UNITED STATES DISTRICT COURT EASTERN DISTRICT OF MICHIGAN SOUTHERN DIVISION
Mar 2, 2018
Case No. 16-cv-13880 (E.D. Mich. Mar. 2, 2018)

Opinion

Case No. 16-cv-13880

03-02-2018

Frank W. Kerr Company, Plaintiff, v. Sav-Mor Franchising, Inc., Defendant.


Mag. Judge Mona K. Majzoub OPINION AND ORDER DENYING PLAINTIFF'S MOTION FOR SUMMARY JUDGMENT [19] AND GRANTING IN PART AND DENYING IN PART DEFENDANT'S MOTION FOR SUMMARY JUDGMENT [29]

This is a Chapter 11 bankruptcy case, in which plaintiff Frank W. Kerr Company seeks to recover on an alleged breach of contract by defendant Sav-Mor Franchising. In short, the parties entered into an on-demand promissory note in the amount of $317,195.14 on February 8, 2000. (Dkt. 1-2.) On October 12, 2016, plaintiff made a demand for payment of what it claimed was the remaining balance on the note of $265,783, plus interest. (Dkt. 1-3 at 2.) Defendant refused to make payment on the note. (Dkt. 1-4.) Plaintiff filed suit on November 1, 2016, alleging a single breach of contract claim. (Dkt. 1.) Defendant filed a counterclaim on December 14, 2016, alleging four state-law counts. (Dkt. 6.)

Pending is plaintiff's motion for summary judgment on its breach of contract claim, (Dkt. 19), and defendant's motion for summary judgment on plaintiff's breach of contract claim and defendant's counterclaims for breach of fiduciary duty and fraud. (Dkt. 29.)

I. Factual Background

This is a case arising from a bankruptcy declared by plaintiff under 11 U.S.C. § 101 et seq., commonly known as Chapter 11 of the Bankruptcy Code. Jurisdiction is proper under 28 U.S.C. §1334(b).

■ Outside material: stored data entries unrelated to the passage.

(* ===== verification/PamSim.v ===== *)
(** * A computing system with processes, for the witnesses of the PAM module

    The simulated machine of [Sim] with one child process at a time, a
    monotonic clock, the items of PAM, and a parser of command lines.  [fork]
    runs the child to its end at once; [waitpid] finds it at the first call.
    Nothing about the program is proved from it. *)

From Stdlib Require Import NArith ZArith Lia List Bool.
From Stdlib Require Import Strings.Byte Strings.String.
From stdpp Require Import base decidable list option strings gmap.
From S2P Require Import Prelude RustStd Crypto Protocol Canonical Samples ProtocolProps Sys.
From S2P Require Import Ownership Io Transport Sim TransportProps Frame Trust Common Keys Config.
From S2P Require Import Replay Request Verdict RequestProps FakeAgent Main Automaton Pam PamProps Cli.
From S2P Require Import Authentication.

Open Scope N_scope.

(** ** A parser of lines of options *)

Definition option_type (name : bytes) : option arg_type :=
  snd <$> List.find (fun x => bool_decide (x.1 = name)) request_options.

Fixpoint parse_line (args : list bytes) : option (list occurrence) :=
  match args with
  | [] => Some []
  | arg :: rest =>
      match strip_prefix (B "--") arg with
      | None => None
      | Some name =>
          match option_type name, rest with
          | None, _ => None
          | Some ABool, _ => cons (name, None) <$> parse_line rest
          | Some _, [] => None
          | Some _, v :: rest => cons (name, Some v) <$> parse_line rest
          end
      end
  end.

#[global] Instance sample_clap : Clap := {|
  cli_parse argv :=
    match argv with
    | _ :: subcommand :: rest =>
        if bool_decide (subcommand = B "request") then
          match parse_line rest with
          | Some occs =>
              if forallb accepted occs then Ok {| command := Request (request_args occs) |} else Err 2
          | None => Err 2
          end
        else Err 2
    | _ => Err 2
    end |}.

Lemma option_type_of name t : (name, t) ∈ request_options -> option_type name = Some t.
Proof.
  intros Hin. unfold request_options in Hin.
  repeat (apply elem_of_cons in Hin as [Hin|Hin]; [injection Hin as -> ->; by vm_compute|]).
  by apply not_elem_of_nil in Hin.
Qed.

Lemma parse_line_render occs :
  Forall (fun o => exists t, (o.1, t) ∈ request_options /\ (o.2 = None <-> t = ABool)) occs ->
  parse_line (flat_map render occs) = Some occs.
Proof.
  induction 1 as [|[name v] occs (t & Hin & Hv) _ IH]; [done|]. cbn [flat_map render fst snd].
  apply option_type_of in Hin. cbn [fst snd] in *.
  change (parse_line (flat_map render (((name, v) : occurrence) :: occs)) = Some ((name, v) :: occs)).
  cbn [flat_map render fst snd app]. destruct v as [v|]; cbn [parse_line app];
    rewrite strip_prefix_app, Hin, IH; destruct t; naive_solver.
Qed.

#[global] Instance sample_clap_laws : ClapLaws.
Proof.
  split. intros program occs (_ & Hf & _). cbn -[B]. rewrite bool_decide_true by done.
  by rewrite parse_line_render.
Qed.

(** ** The machine *)

(** The status of the child, if there is one, the seconds of the monotonic
    clock, and what PAM has been told. *)
Record procs : Type := Procs {
  zombie : option N;
  seconds : N;
  items : N -> option bytes;
  login : bytes;
}.

Definition machine : Type := (sim * procs)%type.

Definition on_sim {A} (f : sim -> A * sim) (w : machine) : A * machine :=
  let (a, b) := f w.1 in (a, (b, w.2)).

#[global] Instance machine_kernel : Kernel machine := {|
  k_instant_now := on_sim k_instant_now;
  k_system_now := on_sim k_system_now;
  k_process_id := on_sim k_process_id;
  k_random n := on_sim (k_random n);
  k_sleep n := on_sim (k_sleep n);
  k_sun_path_len := k_sun_path_len (W := sim);
  k_socket := on_sim k_socket;
  k_set_cloexec f := on_sim (k_set_cloexec f);
  k_set_nonblocking f := on_sim (k_set_nonblocking f);
  k_connect f p := on_sim (k_connect f p);
  k_take_error f := on_sim (k_take_error f);
  k_poll f e t := on_sim (k_poll f e t);
  k_bind p := on_sim (k_bind p);
  k_accept f := on_sim (k_accept f);
  k_read f n := on_sim (k_read f n);
  k_write f b := on_sim (k_write f b);
  k_open p fl m := on_sim (k_open p fl m);
  k_openat d n fl m := on_sim (k_openat d n fl m);
  k_fstat f := on_sim (k_fstat f);
  k_getcwd := on_sim k_getcwd;
  k_unlink p := on_sim (k_unlink p);
  k_unlinkat d n := on_sim (k_unlinkat d n);
  k_dup_cloexec f := on_sim (k_dup_cloexec f);
  k_close f := on_sim (k_close f);
  k_fdopendir f := on_sim (k_fdopendir f);
  k_readdir d := on_sim (k_readdir d);
  k_closedir d := on_sim (k_closedir d);
  k_stdout b := on_sim (k_stdout b);
|}.

Definition set_zombie (z : option N) (w : machine) : machine :=
  (w.1, Procs z (seconds w.2) (items w.2) (login w.2)).

#[local] Existing Instance plain_crypto.
#[local] Existing Instance sample_hex.
#[local] Existing Instance sample_toml.

(** What the machine executes, whatever the file. *)
Definition the_helper : list bytes -> Program machine := helper_main false 4000.

Definition last_second : N := 1000000000000.

#[global] Instance machine_pam : PamKernel machine := {|
  k_pam_get_item item w := (Ok (items w.2 item), w);
  k_pam_get_user w := (Ok (Some (login w.2)), w);
  k_strdup _ w := (Ok tt, w);
  k_monotonic w :=
    if last_second <=? seconds w.2 then (Err EINVAL, w)
    else (Ok (seconds w.2, 0), (w.1, Procs (zombie w.2) (seconds w.2 + 1) (items w.2) (login w.2)));
  k_fork child w :=
    match child (St w []) with
    | (Done n, s) => (Ok 4243, ((world s).1, Procs (Some (N.shiftl (n mod 256) 8)) (seconds w.2) (items w.2) (login w.2)))
    | _ => (Err EAGAIN, w)
    end;
  k_waitpid pid _ w :=
    match zombie w.2 with
    | Some status => if pid =? 4243 then (Ok (Some status), set_zombie None w) else (Err ECHILD, w)
    | None => (Err ECHILD, w)
    end;
  k_kill _ _ w := (tt, w);
  k_usleep _ w := (tt, w);
  k_dup2 _ _ w := (Ok tt, w);
  k_close_range _ w := (Ok tt, w);
  k_getdents64 _ _ w := (Ok [], w);
  k_fexecve _ argv _ w := (Ok (the_helper argv), w);
|}.

#[global] Instance machine_processes : ProcessLaws machine.
Proof.
  refine {| runs := fun pid c w => pid = 4243 /\ exists s0 n s1, c s0 = (Done n, s1) /\
    zombie w.2 = Some (N.shiftl (n mod 256) 8) |}.
  - intros c w pid w'. cbn. destruct (c (St w [])) as [[n| |] s1] eqn:Hc; try done.
    intros [= <- <-]. split; [done|]. by exists (St w []), n, s1.
  - intros pid c nohang w [-> (s0 & n & s1 & Hc & Hz)]. cbn. rewrite Hz. cbn. intros _. exists s0, n, s1.
    split; [done|]. unfold WEXITSTATUS. rewrite N.shiftr_shiftl_l, N.sub_diag by done.
    rewrite N.shiftl_0_r. change 0xFF with (N.ones 8). rewrite N.land_ones.
    change (2 ^ 8) with 256. by rewrite N.Div0.mod_mod.
  - done.
  - done.
  - intros pid c w Hr. cbn. by destruct (last_second <=? seconds w.2).
Defined.

#[global] Instance machine_patience : PamProgress machine.
Proof.
  refine {| clock_end := last_second * 1000 + 600000; patience := fun d w => N.to_nat (last_second - seconds w.2) |};
    try (intros; cbn; lia).
  - intros d w. cbn. destruct (N.leb_spec last_second (seconds w.2)) as [Hl|Hl]; cbn; (split; [lia|]); [done|].
    intros t [= <-]. unfold last_second in *.
    rewrite N.Div0.div_0_l, N.add_0_r, N.mod_small by (unfold ULONG_MAX; lia). split; [lia|]. right. lia.
  - intros d pid nohang w. cbn. destruct (zombie w.2); [|done]. by destruct (pid =? 4243).
  - intros d child w. cbn. destruct (child (St w [])) as [[n| |] s1]; cbn; lia.
Defined.

(** An agent behind the socket, that decides so. *)
Definition plain_agent (decision : Decision.t) (received : bytes) : bytes :=
  match from_slice (drop 4 received) with
  | Ok request =>
      match SignedAuthRequest.verify request (sample_key x07) with
      | Ok _ =>
          match (let? p := AuthResponseBody.for_request (SignedAuthRequest.body request) decision
                             AuthMethod.BiometricOrWatch 1700000000500 1700000010500 (B "agent-key-1") in
                 SignedAuthResponse.sign p (sample_sk x09)) with
          | Ok response => match to_vec response with Ok b => frame b | Err _ => [] end
          | Err _ => []
          end
      | Err _ => []
      end
  | Err _ => []
  end.

Definition module_argv : list bytes := [B "helper=/etc/macos-auth-helper"; B "conf=/etc/config.toml"].

(** [alice] calls [sudo] on [pts/3]. *)
Definition login_start (decision : Decision.t) : state machine :=
  St (sim_files
        [(B "config.toml", file_inode 0x1A4 production_config);
         (B "host.key", file_inode 0x180 host_key_text);
         (B "agent.pub", file_inode 0x1A4 agent_key_text);
         (B "macos-auth-helper", file_inode 0x1ED [])] []
        (sim_peer 999999 (B "/run/agent.sock") (plain_agent decision)),
      Procs None 100 (fun item => if item =? PAM_TTY then Some (B "pts/3")
                                  else if item =? PAM_SERVICE then Some (B "sudo") else None) (B "alice")) [].

Definition login_end (decision : Decision.t) : state machine :=
  (pam_sm_authenticate (E := Empty_set) 4000 module_argv (login_start decision)).2.

(** ** Witnesses *)

Lemma machine_installed : installed false 4000.
Proof. by intros argv envp w program w' [= <- <-]. Qed.

Lemma login_approved :
  pam_sm_authenticate (E := Empty_set) 4000 module_argv (login_start Decision.Approved)
  = (Done (Ok PAM_SUCCESS), login_end Decision.Approved).
Proof. run_here. Qed.

Lemma login_cancelled :
  pam_sm_authenticate (E := Empty_set) 4000 module_argv (login_start Decision.Cancelled)
  = (Done (Ok PAM_AUTHINFO_UNAVAIL), login_end Decision.Cancelled).
Proof. run_here. Qed.



Lemma pam_answers_witness :
  exists n, forall fuel, (n <= fuel)%nat -> exists code s',
    pam_sm_authenticate (E := Empty_set) fuel module_argv (login_start Decision.Denied) = (Done (Ok code), s') /\
    In code [PAM_SUCCESS; PAM_AUTH_ERR; PAM_AUTHINFO_UNAVAIL].
Proof. exact (pam_answers module_argv (login_start Decision.Denied)). Defined.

Many relevant or necessary facts are unclear or omitted entirely from the briefing, including a coherent description of the relationship between the parties, what level of control plaintiff did or did not have over the financial decisions of defendant, and the purpose and origin of many of the exhibits. These are the facts provided, as best the Court can discern them.

The parties do not dispute that on February 8, 2000, they entered into a Promissory Note that required defendant to pay plaintiff the sum of $317,195.14. The parties also do not dispute that through at least 2011, no payments were made on the note, and none were demanded. Plaintiff contends that at some point in 2012, defendant made "payment" on the note by way of an agreement to apply an unspecified credit to the balance of the note. Plaintiff provides two letters to evidence this payment.

The first is a January 19, 2012 letter that has been annotated with electronic notes mentioning the credit and an agreement between Ted Toloff, plaintiff's CFO, and an accountant named Rebecca Scicluna to have the credit apply to the note following an unspecified board meeting on April 18, 2012. (Dkts. 1-5, 19-3.) It is unclear who Scicluna is, or what connection, if any, she has to defendant. The second letter is an August 7, 2012 letter identical to the January 19, 2012 letter, except that the handwritten entries regarding the note have been replaced with typed entries that reference the credit. There is a third letter, written on March 10, 2014, which also seems to acknowledge the note, but which plaintiff did not rely on in its initial motion. (Dkt. 26-4.) The note described in the letters differs slightly from the promissory note entered into on February 8, 2000; the latter note is described as being for the amount of $317,195.00, while the initial note is described as being for the amount of $317,195.14. The interest rate for the initial note is set at 7% per annum, while interest rate for the note described in the letters is set at 3.5% per annum. (Dkt. 1-3 at 3; Dkt. 1-5 at 2-3.)

Yvonne Gallagher, defendant's executive vice president, has provided an affidavit in which she states that the 2012 letters were form letters she was directed to prepare, and that the versions she sent to plaintiff did not include any information about the note. (Dkt. 25-1.) She also disclaims that defendant ever held a meeting of a Board of Directors at which an agreement regarding the credit was reached. (Id.)

Plaintiff also references the financial statements that defendant's auditor, Rehmann Robson, produced, which contained a description of the note as a debt owed. (Dkt. 19-4.)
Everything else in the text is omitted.